In molecular biology, ribosomal s6 kinase (rsk) is a family of protein kinases involved in signal transduction. There are two subfamilies of rsk, p90rsk, also known as MAPK-activated protein kinase-1 (MAPKAP-K1), and p70rsk, also known as S6-H1 Kinase or simply S6 Kinase. There are three variants of p90rsk in humans, rsk 1-3. Rsks are serine/threonine kinases and are activated by the MAPK/ERK pathway. There are two known mammalian homologues of S6 Kinase: S6K1 and S6K2.


Both p90 and p70 Rsk phosphorylate ribosomal protein s6, part of the translational machinery, but several other substrates have been identified, including other ribosomal proteins. Cytosolic substrates of p90rsk include protein phosphatase 1; glycogen synthase kinase 3 (GSK3); L1 CAM, a neural cell adhesion molecule; Son of Sevenless, the Ras exchange factor; and Myt1, an inhibitor of cdc2.[1]

RSK phosphorylation of SOS1 (Son of Sevenless) at Serines 1134 and 1161 creates 14-3-3 docking site. This interaction of phospho SOS1 and 14-3-3 negatively regulates Ras-MAPK pathway.[2]

p90rsk also regulates transcription factors including cAMP response element-binding protein (CREB); estrogen receptor-α (ERα); IκBα/NF-κB; and c-Fos.[1]


p90 Rsk-1 is located at 1p.[3]

p90 Rsk-2 is located at Xp22.2 and contains 22 exons. Mutations in this gene have been associated with Coffin–Lowry syndrome, a disease characterised by severe psychomotor retardation and other developmental abnormalities.[4]

p90 Rsk-3 is located at 6q27.[5]


The main distinguishing feature between p90rsk and p70rsk is that the 90 kDa family contain two non-identical kinase domains, while the 70 kDa family contain only one kinase domain.
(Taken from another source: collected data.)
(* ===== verification/Window.v ===== *)
(** * Flow control across the network

    Credit.v for a client and a server joined by a pipe.  The credit an endpoint was
    granted for a stream is what the other side read and its receivers took, so the
    backlog of a stream is bounded by the window of its sender and one message;
    and where the sends on a stream take turns, no message is ever refused. *)

From S2P Require Import Prelude Goroutine Track Status Context Conn Strconv Stream World StreamOps MuxOps Endpoint Admission Alone Ledger Routing Lifecycle Options Server Dispatch Metadata Registrar Client Dial Net Delivery Origin Credit Messages.
Import Pipe.

(** ** A sender and a receiver *)

Section pair.
Context {C : Type} `{!FrameConn C} `{!GrpcLib} (M : Z) (HM : 0 < M) (role_s role_r : Role).
Abbreviation W := (World C).
Context (ws wr : W) (hs hr : nat → list Frame) (phs phr : Phase) (ls lr : list Local) (Ts Tr : nat → Z).
Context (Is : Inv role_s ws hs phs ls) (Ir : Inv role_r wr hr phr lr).
Context (Bs : Books M ws hs phs ls Ts) (Br : Books M wr hr phr lr Tr).
Context (os or : list Frame) (Hs : wlog ws = rlog wr ++ os) (Hr : wlog wr = rlog ws ++ or).
Context (Us : ∀ id, streams_of id ws ≤ 1) (Ur : ∀ id, streams_of id wr ≤ 1).

(** With one stream for the id, the sum over its streams is its value. *)
Lemma total_unique (w : W) (g : nat → Z) p s :
  streams_of (sid s) w ≤ 1 → heap w !! p = Some s → 0 ≤ g p → total_of (sid s) g (heap w) ≤ g p.
Proof.
  intros Hone Hp H0. apply total_le; [done..|]. intros q t Hq Hid.
  by rewrite (streams_of_one _ _ _ _ _ Hone Hq Hp Hid).
Qed.

(** The credit the sender has read was given for messages that receivers took, *)
Lemma credit_taken id : sum_by (credit id) (rlog ws) ≤ total_of id (λ p, size_of (hr p)) (heap wr).
Proof using Br Hr.
  pose proof (bk_given _ _ _ _ _ _ Br id) as Hg. rewrite Hr, sum_by_app in Hg.
  pose proof (sum_by_nonneg (credit id) or (λ f _, credit_nonneg id f)).
  pose proof (sum_by_nonneg (pending id) (heap wr) (λ f _, pending_nonneg id f)).
  pose proof (sum_by_nonneg (owed id wr) lr (λ f _, owed_nonneg id wr f)). lia.
Qed.

(** which, with what waits in the backlog, the sender wrote, *)
Lemma delivered_written q s :
  heap wr !! q = Some s →
  size_of (hr q) + size_of (recvItems s) ≤ sum_by (carried (sid s)) (wlog ws).
Proof using Ir Hs.
  intros Hq. destruct (iv_run _ _ _ _ _ Ir q s Hq) as (l1 & l2 & post & Hl & _ & Hm & _).
  rewrite Hs, Hl, carried_msgs, !msgs_app, Hm. unfold delivered, items. rewrite Hq, !sum_by_app. unfold size_of.
  pose proof (size_nonneg (msgs (sid s) l1)). pose proof (size_nonneg post).
  pose proof (size_nonneg (msgs (sid s) os)). unfold size_of in *. lia.
Qed.

(** with credit it had taken. *)
Lemma written_spent id : sum_by (carried id) (wlog ws) ≤ total_of id Ts (heap ws).
Proof using Bs.
  pose proof (bk_written _ _ _ _ _ _ Bs id).
  pose proof (sum_by_nonneg (held id ws) ls (λ f _, held_nonneg id ws f)). lia.
Qed.

Lemma credit_spent id : sum_by (credit id) (rlog ws) ≤ total_of id Ts (heap ws).
Proof using Bs Br Hs Hr Ir Ur.
  etrans; [apply credit_taken|]. etrans; [|apply written_spent].
  apply total_le; [apply Ur| |].
  - apply sum_by_nonneg. intros. apply carried_nonneg.
  - intros q s Hq <-. pose proof (delivered_written q s Hq). pose proof (size_nonneg (recvItems s)). lia.
Qed.

(** So a window never grows beyond its initial size. *)
Lemma window_capped p s :
  heap ws !! p = Some s → sendWindow s + coming phs p (sid s) ≤ muxWindow (mux ws).
Proof using Bs Br Hs Hr Ir Ur Us.
  intros Hp. pose proof (bk_window _ _ _ _ _ _ Bs p s Hp). pose proof (credit_spent (sid s)).
  pose proof (total_unique ws Ts p s (Us _) Hp (bk_spent _ _ _ _ _ _ Bs p)). lia.
Qed.

(** The backlog of a stream is bounded. *)
Lemma backlog_pair q s :
  heap wr !! q = Some s → size_of (recvItems s) ≤ muxWindow (mux ws) + M - 1.
Proof using HM Bs Br Hs Hr Ir Ur Us.
  intros Hq. pose proof (delivered_written q s Hq) as Hd.
  pose proof (written_spent (sid s)) as Hw. pose proof (credit_taken (sid s)) as Hc.
  pose proof (total_unique wr (λ p, size_of (hr p)) q s (Ur _) Hq (size_nonneg _)) as Ht. simpl in Ht.
  pose proof (bk_mux _ _ _ _ _ _ Bs) as Hmux.
  pose proof (sum_by_nonneg (credit (sid s)) (rlog ws) (λ f _, credit_nonneg _ f)) as Hcn.
  assert (total_of (sid s) Ts (heap ws) ≤ muxWindow (mux ws) + sum_by (credit (sid s)) (rlog ws) + M - 1); [|lia].
  apply total_le; [apply Us|lia|]. intros p t Hp <-. pose proof (bk_window _ _ _ _ _ _ Bs p t Hp).
  pose proof (bk_low _ _ _ _ _ _ Bs p t Hp). pose proof (coming_nonneg phs p (sid t)). lia.
Qed.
Domain structure of rsk. Numbers refer to amino acid residues of p90 rsk-1 from rat.[6]

Research historyEdit

Rsk was first identified in Xenopus laevis eggs by Erikson and Maller in 1985.[7]


  1. ^ a b Frödin, M; Gammeltoft, S (May 1999). "Role and regulation of 90 kDa ribosomal S6 kinase (RSK) in signal transduction". Mol. Cell. Endocrinol. 151: 65–77. doi:10.1016/S0303-7207(99)00061-1. PMID 10411321.
  2. ^ Saha, M; Carriere, A; Cheerathodi, M; Zhang, X; Lavoie, G; Rush, J; Roux, PP; Ballif, BA (2012). "Rsk phosphorylation of SOS1 negatively regulates MAPK activation". 447: 159–66. doi:10.1042/BJ20120938. PMC 4198020. PMID 22827337.
  3. ^ GenBank, Entrez Gene
  4. ^ Online Mendelian Inheritance in Man (OMIM) 300075
  5. ^ Zhao, Y; Bjørbaek, C; Weremowicz, S; Morton, C C; Moller, D E (1993). "RSK3 encodes a novel pp90rsk isoform with a unique N-terminal sequence: growth factor-stimulated kinase function and nuclear translocation". Mol Cell Biol. 15 (8): 4353–4363.
  6. ^ Based on figure 2 and 5 in Frödin and Gammeltoft, 1999.
  7. ^ Erikson, Eleanor; Maller, James L. (1985). "A Protein Kinase from Xenopus Eggs Specific for Ribosomal Protein S6". PNAS. 82 (3): 742–746. doi:10.1073/pnas.82.3.742. PMC 397122.